Task prompt: Copy the entries exactly, leaving out nothing.

═══ Data extracts

(** * EvolvX ranking system: a shallow embedding of
      [frontend/utils/rankingSystem.js] and the properties of its
      score formula, tier resolution, streak calculation and stats
      aggregation.

    Conventions of the embedding.
    - A JavaScript number that holds an integer is a [Z]; the only
      non-integer numbers of the module (the progress percentage and the
      intermediate values of the consistency score) are exact rationals
      [Q], so IEEE rounding is not modelled.  [Infinity], the upper bound
      of the Diamond tier, is the constructor [Inf] of [Num].
    - A [Date] is its time value, milliseconds since the epoch, a [Z];
      every [workout_date] is taken to parse to a valid date.  Local time
      has a fixed offset [tz] from UTC (no daylight-saving transitions),
      so local midnights are [MS_PER_DAY] apart.
    - [Array.prototype.sort] sorts in place and is stable; a function
      that receives the caller's array returns, next to its result, the
      contents of that array when it returns. *)

From Stdlib Require Import ZArith QArith Qminmax Qround Bool List String Ascii Lia.
From Stdlib Require Import Permutation Sorted.
Import ListNotations.
Local Open Scope Z_scope.

(** ** Numbers *)

(** The values [minPoints]/[maxPoints] range over: integers and
    [Infinity]. *)
Inductive Num : Type :=
| Fin (z : Z)
| Inf.

(** [points <= n] *)
Definition num_leb (points : Z) (n : Num) : bool :=
  match n with
  | Fin z => points <=? z
  | Inf => true
  end.

(** [n === Infinity] *)
Definition isInfinity (n : Num) : bool :=
  match n with
  | Fin _ => false
  | Inf => true
  end.

(** [n + 1 - points] *)
Definition num_succ_sub (n : Num) (points : Z) : Num :=
  match n with
  | Fin z => Fin (z + 1 - points)
  | Inf => Inf
  end.

(** [n - k] *)
Definition num_sub (n : Num) (k : Z) : Num :=
  match n with
  | Fin z => Fin (z - k)
  | Inf => Inf
  end.

(** [Math.ceil(a / b)] and [Math.floor(a / b)] on the exact quotient. *)
Definition ceilDiv (a b : Z) : Z := Qceiling (inject_Z a / inject_Z b).
Definition floorDiv (a b : Z) : Z := Qfloor (inject_Z a / inject_Z b).

(** ** The rank table *)

Record Rank : Type := mkRank {
  name : string;
  level : Z;
  color : string;
  gradient : list string;
  icon : string;
  minPoints : Z;
  maxPoints : Num;
  title : string;
  description : string
}.

Definition BRONZE : Rank :=
  {| name := "Bronze"; level := 1; color := "#CD7F32";
     gradient := ["#CD7F32"; "#B8860B"]%string; icon := "medal";
     minPoints := 0; maxPoints := Fin 99;
     title := "Fitness Newcomer";
     description := "Starting your fitness journey" |}.

Definition SILVER : Rank :=
  {| name := "Silver"; level := 2; color := "#C0C0C0";
     gradient := ["#C0C0C0"; "#A8A8A8"]%string; icon := "medal-outline";
     minPoints := 100; maxPoints := Fin 299;
     title := "Dedicated Lifter";
     description := "Building consistent habits" |}.

Definition GOLD : Rank :=
  {| name := "Gold"; level := 3; color := "#FFD700";
     gradient := ["#FFD700"; "#FFA500"]%string; icon := "trophy";
     minPoints := 300; maxPoints := Fin 599;
     title := "Fitness Expert";
     description := "Mastering your workouts" |}.

Definition PLATINUM : Rank :=
  {| name := "Platinum"; level := 4; color := "#E5E4E2";
     gradient := ["#E5E4E2"; "#B8B8B8"]%string; icon := "trophy-outline";
     minPoints := 600; maxPoints := Fin 999;
     title := "Elite Athlete";
     description := "Peak performance achieved" |}.

Definition DIAMOND : Rank :=
  {| name := "Diamond"; level := 5; color := "#B9F2FF";
     gradient := ["#B9F2FF"; "#87CEEB"]%string; icon := "diamond-stone";
     minPoints := 1000; maxPoints := Inf;
     title := "Legendary Champion";
     description := "Transcended mortal limits" |}.

(** [Object.values(RANKS)]: the tiers in the order the object literal
    lists them. *)
Definition ranks : list Rank := [BRONZE; SILVER; GOLD; PLATINUM; DIAMOND].

(** ** Score formula *)

(** The object [calculateRankingPoints] destructures: a field that is
    absent ([None]) takes the default of the destructuring pattern. *)
Record UserStats : Type := mkUserStats {
  totalWorkouts : option Z;
  currentStreak : option Z;
  longestStreak : option Z;
  totalExercises : option Z;
  workoutDays : option Z;
  personalRecords : option Z;
  consistencyScore : option Z
}.

Definition orDefault (d : Z) (field : option Z) : Z :=
  match field with
  | Some v => v
  | None => d
  end.

(** [points] is an integer when the fields are, so the final
    [Math.floor(points)] is [points]. *)
Definition calculateRankingPoints (userStats : UserStats) : Z :=
  let totalWorkouts := orDefault 0 (totalWorkouts userStats) in
  let currentStreak := orDefault 0 (currentStreak userStats) in
  let longestStreak := orDefault 0 (longestStreak userStats) in
  let totalExercises := orDefault 0 (totalExercises userStats) in
  let workoutDays := orDefault 0 (workoutDays userStats) in
  let personalRecords := orDefault 0 (personalRecords userStats) in
  let consistencyScore := orDefault 0 (consistencyScore userStats) in
  let points := 0 in
  let points := points + totalWorkouts * 2 in
  let points := points + currentStreak * 3 in
  let points := points + longestStreak * 1 in
  let points := points + floorDiv totalExercises 5 in
  let points := points + consistencyScore in
  let points := points + personalRecords * 10 in
  let points := points + floorDiv workoutDays 7 in
  Z.max 0 points.

(** ** Tier resolution *)

(** [points >= rank.minPoints && points <= rank.maxPoints] *)
Definition inRange (points : Z) (rank : Rank) : bool :=
  (minPoints rank <=? points) && num_leb points (maxPoints rank).

(** The ascending loops of [getProgressToNextRank] and
    [getPointsToNextRank]: the first tier of the table whose range holds
    [points]. *)
Fixpoint findInRange (points : Z) (rs : list Rank) : option Rank :=
  match rs with
  | [] => None
  | rank :: rest =>
      if inRange points rank then Some rank else findInRange points rest
  end.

══════

Response to the exercise:
(** * EvolvX ranking system: a shallow embedding of
      [frontend/utils/rankingSystem.js] and the properties of its
      score formula, tier resolution, streak calculation and stats
      aggregation.

    Conventions of the embedding.
    - A JavaScript number that holds an integer is a [Z]; the only
      non-integer numbers of the module (the progress percentage and the
      intermediate values of the consistency score) are exact rationals
      [Q], so IEEE rounding is not modelled.  [Infinity], the upper bound
      of the Diamond tier, is the constructor [Inf] of [Num].
    - A [Date] is its time value, milliseconds since the epoch, a [Z];
      every [workout_date] is taken to parse to a valid date.  Local time
      has a fixed offset [tz] from UTC (no daylight-saving transitions),
      so local midnights are [MS_PER_DAY] apart.
    - [Array.prototype.sort] sorts in place and is stable; a function
      that receives the caller's array returns, next to its result, the
      contents of that array when it returns. *)

From Stdlib Require Import ZArith QArith Qminmax Qround Bool List String Ascii Lia.
From Stdlib Require Import Permutation Sorted.
Import ListNotations.
Local Open Scope Z_scope.

(** ** Numbers *)

(** The values [minPoints]/[maxPoints] range over: integers and
    [Infinity]. *)
Inductive Num : Type :=
| Fin (z : Z)
| Inf.

(** [points <= n] *)
Definition num_leb (points : Z) (n : Num) : bool :=
  match n with
  | Fin z => points <=? z
  | Inf => true
  end.

(** [n === Infinity] *)
Definition isInfinity (n : Num) : bool :=
  match n with
  | Fin _ => false
  | Inf => true
  end.

(** [n + 1 - points] *)
Definition num_succ_sub (n : Num) (points : Z) : Num :=
  match n with
  | Fin z => Fin (z + 1 - points)
  | Inf => Inf
  end.

(** [n - k] *)
Definition num_sub (n : Num) (k : Z) : Num :=
  match n with
  | Fin z => Fin (z - k)
  | Inf => Inf
  end.

(** [Math.ceil(a / b)] and [Math.floor(a / b)] on the exact quotient. *)
Definition ceilDiv (a b : Z) : Z := Qceiling (inject_Z a / inject_Z b).
Definition floorDiv (a b : Z) : Z := Qfloor (inject_Z a / inject_Z b).

(** ** The rank table *)

Record Rank : Type := mkRank {
  name : string;
  level : Z;
  color : string;
  gradient : list string;
  icon : string;
  minPoints : Z;
  maxPoints : Num;
  title : string;
  description : string
}.

Definition BRONZE : Rank :=
  {| name := "Bronze"; level := 1; color := "#CD7F32";
     gradient := ["#CD7F32"; "#B8860B"]%string; icon := "medal";
     minPoints := 0; maxPoints := Fin 99;
     title := "Fitness Newcomer";
     description := "Starting your fitness journey" |}.

Definition SILVER : Rank :=
  {| name := "Silver"; level := 2; color := "#C0C0C0";
     gradient := ["#C0C0C0"; "#A8A8A8"]%string; icon := "medal-outline";
     minPoints := 100; maxPoints := Fin 299;
     title := "Dedicated Lifter";
     description := "Building consistent habits" |}.

Definition GOLD : Rank :=
  {| name := "Gold"; level := 3; color := "#FFD700";
     gradient := ["#FFD700"; "#FFA500"]%string; icon := "trophy";
     minPoints := 300; maxPoints := Fin 599;
     title := "Fitness Expert";
     description := "Mastering your workouts" |}.

Definition PLATINUM : Rank :=
  {| name := "Platinum"; level := 4; color := "#E5E4E2";
     gradient := ["#E5E4E2"; "#B8B8B8"]%string; icon := "trophy-outline";
     minPoints := 600; maxPoints := Fin 999;
     title := "Elite Athlete";
     description := "Peak performance achieved" |}.

Definition DIAMOND : Rank :=
  {| name := "Diamond"; level := 5; color := "#B9F2FF";
     gradient := ["#B9F2FF"; "#87CEEB"]%string; icon := "diamond-stone";
     minPoints := 1000; maxPoints := Inf;
     title := "Legendary Champion";
     description := "Transcended mortal limits" |}.

(** [Object.values(RANKS)]: the tiers in the order the object literal
    lists them. *)
Definition ranks : list Rank := [BRONZE; SILVER; GOLD; PLATINUM; DIAMOND].

(** ** Score formula *)

(** The object [calculateRankingPoints] destructures: a field that is
    absent ([None]) takes the default of the destructuring pattern. *)
Record UserStats : Type := mkUserStats {
  totalWorkouts : option Z;
  currentStreak : option Z;
  longestStreak : option Z;
  totalExercises : option Z;
  workoutDays : option Z;
  personalRecords : option Z;
  consistencyScore : option Z
}.

Definition orDefault (d : Z) (field : option Z) : Z :=
  match field with
  | Some v => v
  | None => d
  end.

(** [points] is an integer when the fields are, so the final
    [Math.floor(points)] is [points]. *)
Definition calculateRankingPoints (userStats : UserStats) : Z :=
  let totalWorkouts := orDefault 0 (totalWorkouts userStats) in
  let currentStreak := orDefault 0 (currentStreak userStats) in
  let longestStreak := orDefault 0 (longestStreak userStats) in
  let totalExercises := orDefault 0 (totalExercises userStats) in
  let workoutDays := orDefault 0 (workoutDays userStats) in
  let personalRecords := orDefault 0 (personalRecords userStats) in
  let consistencyScore := orDefault 0 (consistencyScore userStats) in
  let points := 0 in
  let points := points + totalWorkouts * 2 in
  let points := points + currentStreak * 3 in
  let points := points + longestStreak * 1 in
  let points := points + floorDiv totalExercises 5 in
  let points := points + consistencyScore in
  let points := points + personalRecords * 10 in
  let points := points + floorDiv workoutDays 7 in
  Z.max 0 points.

(** ** Tier resolution *)

(** [points >= rank.minPoints && points <= rank.maxPoints] *)
Definition inRange (points : Z) (rank : Rank) : bool :=
  (minPoints rank <=? points) && num_leb points (maxPoints rank).

(** The ascending loops of [getProgressToNextRank] and
    [getPointsToNextRank]: the first tier of the table whose range holds
    [points]. *)
Fixpoint findInRange (points : Z) (rs : list Rank) : option Rank :=
  match rs with
  | [] => None
  | rank :: rest =>
      if inRange points rank then Some rank else findInRange points rest
  end.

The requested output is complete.